The techniques and tools of business analytics are transforming many industries, including sports. This vertical has the advantage of being widely and closely followed, with large amounts of easily-accessible real-world data. Topics for study in this course include how to evaluate players, create good teams, predicting the success of decisions, schedule leagues, and enhance coaching strategies. Activities involve the use of a variety of techniques and tools, including data collection, cleaning and manipulation; basic probability theory; introductory statistical reasoning; regression analysis; optimization; and simulation. The hands-on learning laboratories will introduce participants to R, a statistical programming language. Only basic knowledge of sports (especially baseball, football, and basketball) is assumed.
Scott Nestler is an associate teaching professor in the IT, Analytics, and Operations (ITAO) department, and serves as the Academic Director of the MS in Business Analytics program. He teaches courses in Statistics, Sports Analytics, and Ethics in Business Analytics. He joined Mendoza College of Business subsequent to his retirement from the U.S.Army after more than 25 years of service. Previously, he taught at the Naval Postgraduate School and the U.S. Military Academy at West Point. He has served as an analyst and leader of analytic teams at the Pentagon and the U.S. Embassy in Baghdad, Iraq. Scott has a Ph.D. in Management Science from the University of Maryland – College Park. He is active in the Institute for Operations Research and the Management Sciences (INFORMS), and currently serves as the General Chair of the 2020 Analytics Conference, in Denver, CO. Previously, he was Chair of the Analytics Certification Board (ACB), which oversees the Certified Analytics Professional (CAP) program and Vice-Chair of the INFORMS SpORts (Operations Research in Sports) Section. He is especially interested in looking at holistic methods for measuring individual performance, and then aggregating that information when building high performing teams. His research also looks at the ethical implications of data collected from wearable devices used by athletes and others.

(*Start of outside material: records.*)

(* ===== verification/Fat.v ===== *)
(** * fs/vfsfat.c: the FAT file system

    The disk image is in memory.  Buffers that live for one call are the lists of
    their bytes; the objects that stay (the volumes and the directory entries)
    are kept by address.  The allocator is the interface [Allocator].  Sizes and sector numbers are 32 bits wide. *)

From S2P Require Import Prelude KList Alloc Str Bytes Vfs.

(** ** Data *)

(** [struct fat_opvector]: the three of them, by what they are for. *)
Inductive fat_opvector : Type := fat12fs_opvector | fat16fs_opvector | fat32fs_opvector.

Definition fat_max_cluster (v : fat_opvector) : Z :=
  match v with fat12fs_opvector => 0xFF0 | fat16fs_opvector => 0xFFF0 | fat32fs_opvector => 0xFFFFFFF0 end.
Definition fat_cluster_mask (v : fat_opvector) : Z :=
  match v with fat12fs_opvector => 0xFFF | fat16fs_opvector => 0xFFFF | fat32fs_opvector => 0xFFFFFFFF end.

Record fatfs_priv : Type := mk_priv {
  fimage : Z;
  bytes_per_sector : Z;
  sectors_per_cluster : Z;
  first_cluster_sector : Z;
  reserved_sector : Z;
  sectors_per_fat : Z;
  number_of_FAT : Z;
  root_entries : Z;
  opvector : fat_opvector
}.

Record fatfs_dirent : Type := mk_dirent {
  d_fs : Z;
  d_lseek : Z;
  d_cluster : Z;
  d_offset : Z;
  d_length : Z;
  d_entry : Z;
  d_flag : Z
}.

(** [struct fat_entry], 32 bytes *)
Record fat_entry : Type := mk_entry {
  e_name : list Z;
  e_fext : list Z;
  e_attribute : Z;
  e_cluster_high : Z;
  e_cluster_entry : Z;
  e_length : Z
}.

Definition IS_DIR (flag : Z) : bool := negb (Z.land flag 0x10 =? 0).
Definition DENTRY_IS_LONG_NAME (e : fat_entry) : bool := e_attribute e =? 0x0F.
Definition DENTRY_IS_DELETED (e : fat_entry) : bool := default 0 (e_name e !! 0%nat) =? 0xE5.
Definition DENTRY_IS_ZERO (e : fat_entry) : bool := default 0 (e_name e !! 0%nat) =? 0x00.

Record fat_st (H : Type) : Type := mk_fat {
  heap : H;
  ram : mem;
  privs : gmap Z fatfs_priv;
  dents : gmap Z fatfs_dirent
}.
Arguments mk_fat {H}.
Arguments heap {H}.
Arguments ram {H}.
Arguments privs {H}.
Arguments dents {H}.

(** ** Directory entries *)

(** The entry in the 32 bytes [l]. *)
Definition entry_of (l : list Z) : fat_entry :=
  mk_entry (take 8 l) (take 3 (drop 8 l)) (default 0 (l !! 11%nat)) (le16 l 20) (le16 l 26) (le32 l 28).

(** [dirents[j]] in a buffer *)
Definition dirent_at (buf : list Z) (j : nat) : fat_entry := entry_of (take 32 (drop (32 * j) buf)).

(** [while(p < end && *p && *p != ' ') p++] *)
Fixpoint trimmed (l : list Z) : list Z :=
  match l with
  | [] => []
  | c :: l' => if (c =? 0) || (c =? 32) then [] else c :: trimmed l'
  end.
Definition dirent_trim (l : list Z) (count : nat) : Z := Z.of_nat (length (trimmed (take count l))).

(** The name that is put together from an entry: at most 12 characters. *)
Definition dirent_name (e : fat_entry) : list Z :=
  let cpcnt := dirent_trim (e_name e) 8 in
  let cpcntext := dirent_trim (e_fext e) 3 in
  take (Z.to_nat cpcnt) (e_name e) ++
  (if negb (cpcntext =? 0) then [46] else []) ++ take (Z.to_nat cpcntext) (e_fext e).

Fixpoint fat_dirent_lookup (buf : list Z) (j : nat) (dpcnt : nat) (path : list Z) : option fat_entry :=
  match dpcnt with
  | O => None
  | S dpcnt =>
      let e := dirent_at buf j in
      if (0 <? dirent_trim (e_name e) 8) && (strcmp_l path (dirent_name e) =? 0) then Some e
      else fat_dirent_lookup buf (S j) dpcnt path
  end.

Section Fat.
Context {H : Type} `{Allocator H}.

(** The indeterminate contents of a field of a fresh object, what was in the
    caller's buffer before, and the addresses of [fatfs_vops] and
    [fatfs_dir_vops]. *)
Context (junk : Z) (stale : list Z) (fatfs_vops fatfs_dir_vops : Z).
Implicit Types (s : fat_st H).

Definition set_heap (v : H) (s : fat_st H) : fat_st H := mk_fat v (ram s) (privs s) (dents s).
Definition set_ram (v : mem) (s : fat_st H) : fat_st H := mk_fat (heap s) v (privs s) (dents s).
Definition set_privs (v : gmap Z fatfs_priv) (s : fat_st H) : fat_st H := mk_fat (heap s) (ram s) v (dents s).
Definition set_dents (v : gmap Z fatfs_dirent) (s : fat_st H) : fat_st H := mk_fat (heap s) (ram s) (privs s) v.

Definition on_heap {A} (m : M H A) : M (fat_st H) A := zoom heap set_heap m.
Definition on_ram {A} (m : M mem A) : M (fat_st H) A := zoom ram set_ram m.

Definition rd_priv (p : Z) : M (fat_st H) fatfs_priv := t <- gets privs ;; lift_opt (bad_ptr p) (t !! p).
Definition rd_dirent (p : Z) : M (fat_st H) fatfs_dirent := t <- gets dents ;; lift_opt (bad_ptr p) (t !! p).
Definition wr_dirent (p : Z) (f : fatfs_dirent -> fatfs_dirent) : M (fat_st H) unit :=
  d <- rd_dirent p ;; modify (fun s => set_dents (<[p := f d]> (dents s)) s).

Definition set_cursor (cluster offset : Z) (d : fatfs_dirent) : fatfs_dirent :=
  mk_dirent (d_fs d) (d_lseek d) cluster offset (d_length d) (d_entry d) (d_flag d).
Definition set_lseek (v : Z) (d : fatfs_dirent) : fatfs_dirent :=
  mk_dirent (d_fs d) v (d_cluster d) (d_offset d) (d_length d) (d_entry d) (d_flag d).

(** ** Sectors and clusters *)

(** The result and what is put in the buffer. *)
Definition fat_read_sector (fsop : fatfs_priv) (sector : Z) : M (fat_st H) (Z * list Z) :=
  if bytes_per_sector fsop <? 512 then ret (-1, []) else
  let target := u32 (fimage fsop + u32 (sector * bytes_per_sector fsop)) in
  l <- on_ram (read_bytes target (Z.to_nat (bytes_per_sector fsop))) ;;
  ret (s32 (bytes_per_sector fsop), l).

Fixpoint read_sectors (fsop : fatfs_priv) (n : nat) (sector : Z) : M (fat_st H) (Z * list Z) :=
  match n with
  | O => ret (0, [])
  | S n =>
      ' (e, l) <- fat_read_sector fsop sector ;;
      if e =? -1 then ret (-1, []) else
      ' (r, l') <- read_sectors fsop n (u32 (sector + 1)) ;;
      ret (r, l ++ l')
  end.

Definition fat_read_cluster (fsop : fatfs_priv) (cluster : Z) : M (fat_st H) (Z * list Z) :=
  let sector := u32 (first_cluster_sector fsop + u32 ((cluster - 2) * sectors_per_cluster fsop)) in
  if sectors_per_cluster fsop =? 0 then ret (-1, []) else
  read_sectors fsop (Z.to_nat (s32 (sectors_per_cluster fsop))) sector.

(** The next cluster of a chain; [None] is the result -1. *)
Definition fat_next_cluster32 (fsop : fatfs_priv) (cluster : Z) : M (fat_st H) (option Z) :=
  let fat_start := reserved_sector fsop in
  if bytes_per_sector fsop =? 0 then fail DivByZero else
  let sectorcnt := u32 (cluster * 4) / bytes_per_sector fsop in
  sector_buffer <- on_heap (kmalloc (bytes_per_sector fsop)) ;;
  if sector_buffer =? NULL then ret None else
  ' (e, buf) <- fat_read_sector fsop (u32 (fat_start + sectorcnt)) ;;
  if e =? -1 then on_heap (kfree sector_buffer) ;;; ret None else
  let bytecnt_in_sector := u32 (u32 (cluster * 4) - bytes_per_sector fsop * sectorcnt) in
  let i := Z.shiftr bytecnt_in_sector 2 in
  on_heap (kfree sector_buffer) ;;;
  ret (Some (le32 buf (Z.to_nat (4 * i)))).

Seth is an assistant teaching professor in the IT, Analytics, and Operations (ITAO) department, where he teaches courses in Statistics and Unstructured Data Analytics. After receiving his Ph.D. in Applied Experimental Psychology, Seth started his journey at Notre Dame as the Survey Methodology Consultant for the Center for Social Research (CSR -- now the CSSR). During his time in the CSR, he was involved in a veritable cornucopia of research. Seeking to further refine his skills, he took a Data Scientist position in the Mendoza College of Business. While engaging in many feats of data imagineering over a few years, Seth began teaching the occasional class for ITAO. These dalliances developed into a more serious relationship, as he is now teaching for ITAO full time. As a lifelong sports fan, Seth enjoys merging his passion of research and sports. He particularly enjoys scraping sports-related data from the web.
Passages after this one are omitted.